Work task
The lines below should be written out again in full, exactly as they are.

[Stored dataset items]
= Beginning of Section =

(** X6: two queries in a row on an open session take two reply lines
    in order: the first query gets the first line, the second the
    line after it, and the line shows write, read, write, read. *)
Theorem two_queries_take_two_lines
        (code1 code2 line1 line2 rest : string) (s : State) :
  session (self s) = Open ->
  rx (world s) = line1 ++ String CR (line2 ++ String CR rest) ->
  count_byte CR line1 = 0%nat -> (String.length line1 < 135)%nat ->
  count_byte CR line2 = 0%nat -> (String.length line2 < 135)%nat ->
  exists s',
    (r1 <- query code1 ;; r2 <- query code2 ;; ret (r1, r2)) s
    = Returns (Some (line1 ++ String CR ""), Some (line2 ++ String CR "")) s' /\
    rx (world s') = rest /\
    wire (world s') =
      (wire (world s)
       ++ [Tx (code1 ++ "?" ++ String CR ""); Rx (line1 ++ String CR "");
           Tx (code2 ++ "?" ++ String CR ""); Rx (line2 ++ String CR "")])%list.
Proof.
  intros Ho Hrx Hc1 Hl1 Hc2 Hl2. unfold bind at 1.
  rewrite (query_Open_line code1 line1 _ s Ho Hrx Hc1 Hl1).
  unfold bind at 1.
  erewrite (query_Open_line code2 line2 rest);
    [|exact Ho | reflexivity | exact Hc2 | exact Hl2].
  eexists. split; [reflexivity|]. simpl. split; [reflexivity|].
  rewrite <- app_assoc. reflexivity.
Qed.

Lemma two_queries_take_two_lines_witness :
  exists s',
    (r1 <- query "PW" ;; r2 <- query "MV" ;; ret (r1, r2))
      (opened_with ("PWON" ++ String CR ("MV45" ++ String CR "")))
    = Returns (Some ("PWON" ++ String CR ""), Some ("MV45" ++ String CR "")) s' /\
    rx (world s') = "".
Proof.
  destruct (two_queries_take_two_lines "PW" "MV" "PWON" "MV45" ""
              (opened_with ("PWON" ++ String CR ("MV45" ++ String CR "")))
              eq_refl eq_refl eq_refl ltac:(simpl; lia) eq_refl ltac:(simpl; lia))
    as (s' & E & R & _).
  exists s'. split; [exact E | exact R].
Defined.


(** ** Status queries *)

(** The common shape of [query_power], [query_volume] and
    [query_source] on an open port. *)
Lemma status_query_Open (m q label : string) (s : State) :
  session (self s) = Open ->
  (log INFO m ;; r <- query q ;; log INFO (label ++ format_opt r)) s =
  match serial.read_until_loop CR 135 "" (rx (world s)) with
  | Some (data, rest) =>
      Returns tt
        (mkState
           (set_logger (Logger_log INFO (label ++ data)
                          (Logger_log INFO m (logger (self s))))
                       (self s))
           (mkWorld (devices (world s))
                    (wire (world s) ++ [Tx (q ++ "?" ++ String CR ""); Rx data])
                    rest))
  | None =>
      Blocks
        (mkState
           (set_logger (Logger_log INFO m (logger (self s))) (self s))
           (mkWorld (devices (world s))
                    (wire (world s) ++ [Tx (q ++ "?" ++ String CR "")])
                    (rx (world s))))
  end.
Proof.
  intros Ho. unfold bind, log. cbv beta iota.
  rewrite query_Open by exact Ho. simpl.
  destruct (serial.read_until_loop CR 135 "" (rx (world s))) as [[data rest]|];
    reflexivity.
Qed.

(** The same three on a port object that is closed. *)
Lemma status_query_closed (m q label : string) (s : State) (p : serial.Serial) :
  port (self s) = Some p ->
  serial.is_open p = false ->
  (log INFO m ;; r <- query q ;; log INFO (label ++ format_opt r)) s =
  Returns tt
    (mkState
       (set_logger
          (mkLogger (level (logger (self s)))
                    (records (logger (self s))
                     ++ [(INFO, m); (ERROR, not_open_msg);
                         (INFO, (label ++ "None")%string)]))
          (self s))
       (world s)).
Proof.
  intros Hp Hc. unfold bind, log. cbv beta iota.
  match goal with
  | |- context [query q ?s1] =>
      destruct (closed_port_guarded q s1 p Hp Hc) as (_ & E); rewrite E
  end.
  unfold set_logger, Logger_log. simpl. rewrite <- !app_assoc. reflexivity.
Qed.
(** * Configuration::Parser (Parser.h): a shallow embedding and its properties

    The development follows the header top to bottom: the string helpers
    ([TrimString], [ParseValue]), the [Section] tree with its parent pointers,
    the line-driven [ParseSection], [ExportSection], and the casting layer
    ([Tokenize], [CleanArrayString], [GetAs]).

    Modelling choices.
    - [std::string] is [string]; indices are [nat], and [size_t] arithmetic
      that can wrap ([length() - 2 * depth], [ep - sp + 1]) is carried out in
      [Z] and reduced modulo 2^64.  The [int] cursors of [TrimString] are kept
      in [Z]; lines are taken to be shorter than 2^31 characters.
    - Characters are [ascii]; [isspace] is the one of the "C" locale, and the
      table lookup of [Tokenize] is membership in the delimiters.
    - C++ exceptions, a failed [assert] and a null dereference are the
      [Throw] outcomes of a small error monad; [NDEBUG] is a parameter.
    - Sections live in a store addressed by [ptr]; [mParent] is an optional
      address, [mSections] maps a name to the address of the child node, and
      an iterator kept in [mOrderedValues] / [mOrderedSections] is the key of
      the map node it designates.  A fresh map node gets the next free
      address, so the root is at address 0.
    - [long] and [unsigned long] have [long_bits] bits, a parameter of
      [std::stoul] and of the casts to [long]; an [unsigned long] returned
      as a [long] keeps its bits.  [float], [double], [std::stof] and
      [std::stod] are parameters of the casts that use them.
    - [isspace] and the table of [Tokenize] are indexed by a character: the
      further properties about arbitrary strings ask for characters below
      128 ([seven_bit]), which index alike whether [char] is signed or not.
    - The text of the stream is handed to [Parser_new] as a whole, and
      [ParseSection] ends with the last line that [std::getline] delivers:
      the failing call that ends the loop, which empties [mConfigLine] when
      the text ends with a line feed, is left out, and no statement below
      depends on [mConfigLine] once a parse is over.  The two stream members
      are kept apart from [Parser], in [Parser_streams]: for [mConfigFile],
      whether a file is open and its [failbit]; for [mConfigFileRef], the
      stream it points to. *)

From Stdlib Require Import ZArith Ascii.
From stdpp Require Import gmap strings list pretty.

= End of Section =

Answer to this problem
(** X6: two queries in a row on an open session take two reply lines
    in order: the first query gets the first line, the second the
    line after it, and the line shows write, read, write, read. *)
Theorem two_queries_take_two_lines
        (code1 code2 line1 line2 rest : string) (s : State) :
  session (self s) = Open ->
  rx (world s) = line1 ++ String CR (line2 ++ String CR rest) ->
  count_byte CR line1 = 0%nat -> (String.length line1 < 135)%nat ->
  count_byte CR line2 = 0%nat -> (String.length line2 < 135)%nat ->
  exists s',
    (r1 <- query code1 ;; r2 <- query code2 ;; ret (r1, r2)) s
    = Returns (Some (line1 ++ String CR ""), Some (line2 ++ String CR "")) s' /\
    rx (world s') = rest /\
    wire (world s') =
      (wire (world s)
       ++ [Tx (code1 ++ "?" ++ String CR ""); Rx (line1 ++ String CR "");
           Tx (code2 ++ "?" ++ String CR ""); Rx (line2 ++ String CR "")])%list.
Proof.
  intros Ho Hrx Hc1 Hl1 Hc2 Hl2. unfold bind at 1.
  rewrite (query_Open_line code1 line1 _ s Ho Hrx Hc1 Hl1).
  unfold bind at 1.
  erewrite (query_Open_line code2 line2 rest);
    [|exact Ho | reflexivity | exact Hc2 | exact Hl2].
  eexists. split; [reflexivity|]. simpl. split; [reflexivity|].
  rewrite <- app_assoc. reflexivity.
Qed.

Lemma two_queries_take_two_lines_witness :
  exists s',
    (r1 <- query "PW" ;; r2 <- query "MV" ;; ret (r1, r2))
      (opened_with ("PWON" ++ String CR ("MV45" ++ String CR "")))
    = Returns (Some ("PWON" ++ String CR ""), Some ("MV45" ++ String CR "")) s' /\
    rx (world s') = "".
Proof.
  destruct (two_queries_take_two_lines "PW" "MV" "PWON" "MV45" ""
              (opened_with ("PWON" ++ String CR ("MV45" ++ String CR "")))
              eq_refl eq_refl eq_refl ltac:(simpl; lia) eq_refl ltac:(simpl; lia))
    as (s' & E & R & _).
  exists s'. split; [exact E | exact R].
Defined.


(** ** Status queries *)

(** The common shape of [query_power], [query_volume] and
    [query_source] on an open port. *)
Lemma status_query_Open (m q label : string) (s : State) :
  session (self s) = Open ->
  (log INFO m ;; r <- query q ;; log INFO (label ++ format_opt r)) s =
  match serial.read_until_loop CR 135 "" (rx (world s)) with
  | Some (data, rest) =>
      Returns tt
        (mkState
           (set_logger (Logger_log INFO (label ++ data)
                          (Logger_log INFO m (logger (self s))))
                       (self s))
           (mkWorld (devices (world s))
                    (wire (world s) ++ [Tx (q ++ "?" ++ String CR ""); Rx data])
                    rest))
  | None =>
      Blocks
        (mkState
           (set_logger (Logger_log INFO m (logger (self s))) (self s))
           (mkWorld (devices (world s))
                    (wire (world s) ++ [Tx (q ++ "?" ++ String CR "")])
                    (rx (world s))))
  end.
Proof.
  intros Ho. unfold bind, log. cbv beta iota.
  rewrite query_Open by exact Ho. simpl.
  destruct (serial.read_until_loop CR 135 "" (rx (world s))) as [[data rest]|];
    reflexivity.
Qed.

(** The same three on a port object that is closed. *)
Lemma status_query_closed (m q label : string) (s : State) (p : serial.Serial) :
  port (self s) = Some p ->
  serial.is_open p = false ->
  (log INFO m ;; r <- query q ;; log INFO (label ++ format_opt r)) s =
  Returns tt
    (mkState
       (set_logger
          (mkLogger (level (logger (self s)))
                    (records (logger (self s))
                     ++ [(INFO, m); (ERROR, not_open_msg);
                         (INFO, (label ++ "None")%string)]))
          (self s))
       (world s)).
Proof.
  intros Hp Hc. unfold bind, log. cbv beta iota.
  match goal with
  | |- context [query q ?s1] =>
      destruct (closed_port_guarded q s1 p Hp Hc) as (_ & E); rewrite E
  end.
  unfold set_logger, Logger_log. simpl. rewrite <- !app_assoc. reflexivity.
Qed.
(** * Configuration::Parser (Parser.h): a shallow embedding and its properties

    The development follows the header top to bottom: the string helpers
    ([TrimString], [ParseValue]), the [Section] tree with its parent pointers,
    the line-driven [ParseSection], [ExportSection], and the casting layer
    ([Tokenize], [CleanArrayString], [GetAs]).

    Modelling choices.
    - [std::string] is [string]; indices are [nat], and [size_t] arithmetic
      that can wrap ([length() - 2 * depth], [ep - sp + 1]) is carried out in
      [Z] and reduced modulo 2^64.  The [int] cursors of [TrimString] are kept
      in [Z]; lines are taken to be shorter than 2^31 characters.
    - Characters are [ascii]; [isspace] is the one of the "C" locale, and the
      table lookup of [Tokenize] is membership in the delimiters.
    - C++ exceptions, a failed [assert] and a null dereference are the
      [Throw] outcomes of a small error monad; [NDEBUG] is a parameter.
    - Sections live in a store addressed by [ptr]; [mParent] is an optional
      address, [mSections] maps a name to the address of the child node, and
      an iterator kept in [mOrderedValues] / [mOrderedSections] is the key of
      the map node it designates.  A fresh map node gets the next free
      address, so the root is at address 0.
    - [long] and [unsigned long] have [long_bits] bits, a parameter of
      [std::stoul] and of the casts to [long]; an [unsigned long] returned
      as a [long] keeps its bits.  [float], [double], [std::stof] and
      [std::stod] are parameters of the casts that use them.
    - [isspace] and the table of [Tokenize] are indexed by a character: the
      further properties about arbitrary strings ask for characters below
      128 ([seven_bit]), which index alike whether [char] is signed or not.
    - The text of the stream is handed to [Parser_new] as a whole, and
      [ParseSection] ends with the last line that [std::getline] delivers:
      the failing call that ends the loop, which empties [mConfigLine] when
      the text ends with a line feed, is left out, and no statement below
      depends on [mConfigLine] once a parse is over.  The two stream members
      are kept apart from [Parser], in [Parser_streams]: for [mConfigFile],
      whether a file is open and its [failbit]; for [mConfigFileRef], the
      stream it points to. *)

From Stdlib Require Import ZArith Ascii.
From stdpp Require Import gmap strings list pretty.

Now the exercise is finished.